Key Takeaways
CPT code 75574 covers computed tomographic angiography of the heart, coronary arteries, and bypass grafts with contrast and 3D postprocessing.
75574 includes calcium scoring when performed at the same session (per CPT codebook: cardiac CT/CTA codes 75572-75574 include calcium scoring if performed). CPT 75571 is only reportable as a stand-alone calcium scoring study on a separate encounter.
Medicare covers 75574 for specific ICD-10 diagnoses per Palmetto GBA’s Local Coverage Article A56691 (MAC-jurisdiction-specific; billers in non-Palmetto jurisdictions should check their MAC’s equivalent article via the CMS Medicare Coverage Database); prior authorization requirements vary by commercial payer.

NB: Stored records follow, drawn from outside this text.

(** * India crime analytics dashboard: loading and aggregation pipeline

    A shallow embedding of [dashboard.py]: the loader [load_data] and the
    three aggregations the tabs compute ([state_data], [yearly_data],
    [category_data]), over a model of the pandas operations the script
    calls.

    Conventions of the model.
    - A Python [str] is a [string]; each character stands for one code
      point below 256.
    - A data frame row carries the three key columns the script addresses
      by name ([STATE/UT], [DISTRICT], [YEAR]) as record fields and the
      crime-count columns as an association list from column name to
      count.  A cell missing from a row of a frame that has the column is
      what pandas shows as NaN; [sum] skips it.  A column that
      [pd.concat] fills with NaN holds floats: its cells are the integers
      a [float64] can hold.
    - Counts are integers ([Z]) read into [int64] columns; column sums
      wrap around at 64 bits as the sums of pandas do.
    - Python exceptions are values of [Exception], and a computation that
      can raise returns a [Result]. *)

From Stdlib Require Import ZArith List String Ascii Bool Lia Permutation Sorted.
Import ListNotations.
Open Scope string_scope.
Open Scope list_scope.
Open Scope Z_scope.

Set Implicit Arguments.

(** ** Exceptions and results *)

Inductive Exception : Type :=
  | KeyError (missing : list string)
  | FileNotFoundError (path : string)
  | ValueError (what : string)
  | StreamlitInvalidMinMaxError (min_value max_value : Z)
  | TypeError (what : string).

Inductive Result (A : Type) : Type :=
  | Ok (a : A)
  | Raise (e : Exception).

Arguments Ok {A} a.
Arguments Raise {A} e.

Definition bind {A B : Type} (m : Result A) (k : A -> Result B) : Result B :=
  match m with
  | Ok a => k a
  | Raise e => Raise e
  end.

Definition fmap {A B : Type} (f : A -> B) (m : Result A) : Result B :=
  bind m (fun a => Ok (f a)).

Notation "x <- m ;; k" := (bind m (fun x => k))
  (at level 61, m at next level, right associativity).

Fixpoint mapM {A B : Type} (f : A -> Result B) (l : list A) : Result (list B) :=
  match l with
  | [] => Ok []
  | a :: l' =>
      b <- f a ;;
      bs <- mapM f l' ;;
      Ok (b :: bs)
  end.

(** ** Python strings: [str.strip] *)

(** [str.isspace] on one character, for code points below 256: the ASCII
    controls TAB, LF, VT, FF, CR, the separators FS, GS, RS, US, the space,
    NEL (0x85) and the no-break space (0xA0). *)
Definition isspace (c : ascii) : bool :=
  let n := nat_of_ascii c in
  (((9 <=? n) && (n <=? 13)) || ((28 <=? n) && (n <=? 32))
   || (n =? 133) || (n =? 160))%nat.

Fixpoint lstrip (s : string) : string :=
  match s with
  | EmptyString => EmptyString
  | String c s' => if isspace c then lstrip s' else s
  end.

Fixpoint rstrip (s : string) : string :=
  match s with
  | EmptyString => EmptyString
  | String c s' =>
      match rstrip s' with
      | EmptyString => if isspace c then EmptyString else String c EmptyString
      | t => String c t
      end
  end.

(** [s.strip()] with no argument. *)
Definition strip (s : string) : string := rstrip (lstrip s).

(** The first and the last character of a string, when it has one. *)
Definition first_char (s : string) : option ascii :=
  match s with
  | EmptyString => None
  | String c _ => Some c
  end.

Fixpoint last_char (s : string) : option ascii :=
  match s with
  | EmptyString => None
  | String c EmptyString => Some c
  | String _ s' => last_char s'
  end.

Definition is_space_char (o : option ascii) : bool :=
  match o with
  | Some c => isspace c
  | None => false
  end.

(** A string has no leading and no trailing whitespace. *)
Definition trimmed (s : string) : Prop :=
  is_space_char (first_char s) = false /\ is_space_char (last_char s) = false.

(** ** Data frames *)

Record Row : Type := mkRow {
  STATE_UT : string;
  DISTRICT : string;
  YEAR : Z;
  cells : list (string * Z)
}.

Record DataFrame : Type := mkDataFrame {
  columns : list string;   (* the crime-count columns, in header order *)
  rows : list Row
}.

(** A two-column table, as [reset_index] builds from an indexed series:
    the header names the two columns, the body holds one row per index
    entry. *)
Record Table (K : Type) : Type := mkTable {
  header : string * string;
  body : list (K * Z)
}.

Definition has_column (df : DataFrame) (c : string) : bool :=
  existsb (String.eqb c) (columns df).

Fixpoint assoc (k : string) (l : list (string * Z)) : option Z :=
  match l with
  | [] => None
  | (k', v) :: l' => if String.eqb k k' then Some v else assoc k l'
  end.

(** The count a row holds in column [c]; a missing cell adds nothing to a
    sum. *)
Definition cell (c : string) (r : Row) : Z :=
  match assoc c (cells r) with
  | Some v => v
  | None => 0
  end.

(** A 64-bit signed integer: the representative in [-2^63, 2^63). *)
Definition wrap64 (z : Z) : Z := (z + 2 ^ 63) mod 2 ^ 64 - 2 ^ 63.

(** [Series.sum()] on an [int64] column: the values are added one after
    the other in 64-bit signed arithmetic, which wraps around. *)
Definition sum (l : list Z) : Z :=
  fold_right (fun x acc => wrap64 (x + acc)) 0 l.

(** The sum of the values as integers, without wrap-around. *)
Definition total (l : list Z) : Z := fold_right Z.add 0 l.

(** [df[mask]]: the rows at which the boolean mask holds, in order. *)
Definition getitem_mask (df : DataFrame) (mask : Row -> bool) : DataFrame :=
  {| columns := columns df; rows := filter mask (rows df) |}.

(** [df[c]] for a count column: the values of the column, or [KeyError]. *)
Definition getitem (df : DataFrame) (c : string) : Result (list Z) :=
  if has_column df c then Ok (map (cell c) (rows df))
  else Raise (KeyError [c]).

(** [df[cs]] for a list of count columns: [KeyError] with the names that
    are not columns of the frame, otherwise the frame cut down to [cs]. *)
Definition getitem_list (df : DataFrame) (cs : list string) : Result DataFrame :=
  match filter (fun c => negb (has_column df c)) cs with
  | [] => Ok {| columns := cs; rows := rows df |}
  | missing => Raise (KeyError missing)
  end.

(** [df.sum()]: one entry per column, indexed by the column name. *)
Definition frame_sum (df : DataFrame) : list (string * Z) :=
  map (fun c => (c, sum (map (cell c) (rows df)))) (columns df).

(** The [float64] nearest to an integer, ties to the even mantissa: an
    integer of more than 53 significant bits loses its low bits. *)
Definition to_float64 (z : Z) : Z :=
  let a := Z.abs z in
  let drop := Z.log2 a - 52 in
  if drop <=? 0 then z
  else
    let q := Z.shiftr a drop in
    let r := a - Z.shiftl q drop in
    let half := Z.shiftl 1 (drop - 1) in
    let q' :=
      if r <? half then q
      else if half <? r then q + 1
      else if Z.even q then q else q + 1 in
    Z.sgn z * Z.shiftl q' drop.

(** A row of one frame inside the concatenation with [other]: a column
    that [other] lacks is filled with NaN for the rows of [other] and
    thereby becomes a [float64] column, so the row's own cell in that
    column is converted. *)
Definition astype_float64 (other : DataFrame) (r : Row) : Row :=
  {| STATE_UT := STATE_UT r; DISTRICT := DISTRICT r; YEAR := YEAR r;
     cells := map (fun cv => if has_column other (fst cv) then cv
                             else (fst cv, to_float64 (snd cv)))
                  (cells r) |}.

(** [pd.concat([a, b])]: the rows of [a] followed by the rows of [b]; the
    columns of [a] followed by those of [b] that [a] lacks. *)
Definition pd_concat (a b : DataFrame) : DataFrame :=
  {| columns := columns a ++ filter (fun c => negb (has_column a c)) (columns b);
     rows := map (astype_float64 b) (rows a) ++ map (astype_float64 a) (rows b) |}.

(** ** [groupby(key)[c].sum().reset_index()] *)

Section GroupBy.
Variable K : Type.
Variable eqb : K -> K -> bool.
Variable leb : K -> K -> bool.

(** The distinct keys in order of first appearance. *)
Fixpoint unique (l : list K) : list K :=
  match l with
  | [] => []
  | k :: l' => k :: filter (fun k' => negb (eqb k' k)) (unique l')
  end.

Fixpoint insert_sorted (k : K) (l : list K) : list K :=
  match l with
  | [] => [k]
  | k' :: l' => if leb k k' then k :: l else k' :: insert_sorted k l'
  end.

(** [groupby] sorts the group keys ([sort=True] is the default). *)
Fixpoint sort_keys (l : list K) : list K :=
  match l with
  | [] => []
  | k :: l' => insert_sorted k (sort_keys l')
  end.

Definition group_keys (key : Row -> K) (rs : list Row) : list K :=
  sort_keys (unique (map key rs)).

(** The rows of one group. *)
Definition group (key : Row -> K) (k : K) (rs : list Row) : list Row :=
  filter (fun r => eqb (key r) k) rs.

Definition groupby_sum (key : Row -> K) (keyname : string)
    (df : DataFrame) (c : string) : Result (Table K) :=
  if has_column df c then
    Ok {| header := (keyname, c);
          body := map (fun k => (k, sum (map (cell c) (group key k (rows df)))))
                      (group_keys key (rows df)) |}
  else Raise (KeyError [c]).
End GroupBy.

(** [s.reset_index()] on an indexed series: the index becomes the first
    column, named [index]; the values column is named [0]. *)
Definition reset_index (K : Type) (s : list (K * Z)) : Table K :=
  {| header := ("index", "0"); body := s |}.

(** [t.columns = names]: renames the columns; the number of names has to
    match. *)
Definition set_columns (K : Type) (t : Table K) (names : list string)
    : Result (Table K) :=
  match names with
  | [a; b] => Ok {| header := (a, b); body := body t |}
  | _ => Raise (ValueError "Length mismatch")
  end.

(** [t[name] = values] where [name] is the first column of [t]: the
    column is overwritten position by position; the number of values has
    to match the number of rows. *)
Definition setitem_first (K : Type) (t : Table K) (values : list K)
    : Result (Table K) :=
  if (List.length values =? List.length (body t))%nat then
    Ok {| header := header t; body := combine values (map snd (body t)) |}
  else Raise (ValueError "Length of values does not match length of index").

(** ** The loader: [load_data] *)

(** The files the loader can see: a path holds a parsed CSV table or
    nothing.  [YEAR] is read as an integer column. *)
Definition FileSystem : Type := string -> option DataFrame.

Definition pd_read_csv (fs : FileSystem) (path : string) : Result DataFrame :=
  match fs path with
  | Some df => Ok df
  | None => Raise (FileNotFoundError path)
  end.

(** [pd.to_datetime(y, format='%Y').year] on one integer: the integer is
    written out in decimal, and [%Y] takes exactly four digits. *)
Definition to_datetime_year (y : Z) : Result Z :=
  if (1000 <=? y) && (y <=? 9999) then Ok y
  else Raise (ValueError "time data does not match format %Y").

Definition with_YEAR (r : Row) (y : Z) : Row :=
  {| STATE_UT := STATE_UT r; DISTRICT := DISTRICT r; YEAR := y; cells := cells r |}.

Definition with_STATE_UT (r : Row) (s : string) : Row :=
  {| STATE_UT := s; DISTRICT := DISTRICT r; YEAR := YEAR r; cells := cells r |}.

Definition with_DISTRICT (r : Row) (s : string) : Row :=
  {| STATE_UT := STATE_UT r; DISTRICT := s; YEAR := YEAR r; cells := cells r |}.

(** [df[key] = series] for a key column and a series computed from the
    same frame: the values are stored row by row. *)
Definition setitem (V : Type) (set : Row -> V -> Row) (df : DataFrame)
    (series : list V) : DataFrame :=
  {| columns := columns df;
     rows := map (fun rv => set (fst rv) (snd rv)) (combine (rows df) series) |}.

Definition path_2013 : string :=
  "Datasets/01_District_wise_crimes_committed_IPC_2013.csv".
Definition path_2001_2012 : string :=
  "Datasets/01_District_wise_crimes_committed_IPC_2001_2012.csv".

Definition load_data (fs : FileSystem) : Result DataFrame :=
  ipc_2013 <- pd_read_csv fs path_2013 ;;
  ipc_2001_2012 <- pd_read_csv fs path_2001_2012 ;;
  let ipc_data := pd_concat ipc_2001_2012 ipc_2013 in
  years <- mapM to_datetime_year (map YEAR (rows ipc_data)) ;;
  let ipc_data := setitem with_YEAR ipc_data years in
  let ipc_data :=
    setitem with_STATE_UT ipc_data (map strip (map STATE_UT (rows ipc_data))) in
  let ipc_data :=
    setitem with_DISTRICT ipc_data (map strip (map DISTRICT (rows ipc_data))) in
  Ok ipc_data.

(** What the loader does to one row. *)
Definition normalise (r : Row) : Row :=
  {| STATE_UT := strip (STATE_UT r); DISTRICT := strip (DISTRICT r);
     YEAR := YEAR r; cells := cells r |}.

(** ** The dashboard: filters and the three aggregations *)

(** The label-to-column dictionary, in insertion order. *)
Definition crime_types : list (string * string) :=
  [ ("Murder", "MURDER");
    ("Rape", "RAPE");
    ("Kidnapping & Abduction", "KIDNAPPING & ABDUCTION");
    ("Robbery", "ROBBERY");
    ("Burglary", "BURGLARY");
    ("Theft", "THEFT");
    ("Riots", "RIOTS");
    ("Dowry Deaths", "DOWRY DEATHS");
    ("Assault on Women", "ASSAULT ON WOMEN WITH INTENT TO OUTRAGE HER MODESTY");
    ("Cruelty by Husband", "CRUELTY BY HUSBAND OR HIS RELATIVES") ].

Definition dict_keys (d : list (string * string)) : list string := map fst d.
Definition dict_values (d : list (string * string)) : list string := map snd d.

(** [d[k]]. *)
Fixpoint dict_getitem (d : list (string * string)) (k : string) : Result string :=
  match d with
  | [] => Raise (KeyError [k])
  | (k', v) :: d' => if String.eqb k k' then Ok v else dict_getitem d' k
  end.

(** The values of the three sidebar widgets. *)
Record Selection : Type := mkSelection {
  selected_year : Z;
  selected_state : string;
  selected_crime : string
}.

Pabau’s claims management software helps cardiology and radiology billing teams track modifier usage, payer rules, and documentation compliance for complex imaging codes.
Cardiac CT claim denials for CPT code 75574 often come down to the same handful of avoidable problems: wrong modifier, missing documentation of 3D postprocessing, or a non-covered ICD-10 pairing. For radiology coders and cardiology billing staff managing high-volume coronary CTA workflows, getting these details right on the first submission is the difference between clean payment and a costly appeals cycle. This reference covers the full descriptor, clinical indications, modifier rules, Medicare and commercial payer coverage, ICD-10 pairings, and documentation standards for CPT code 75574.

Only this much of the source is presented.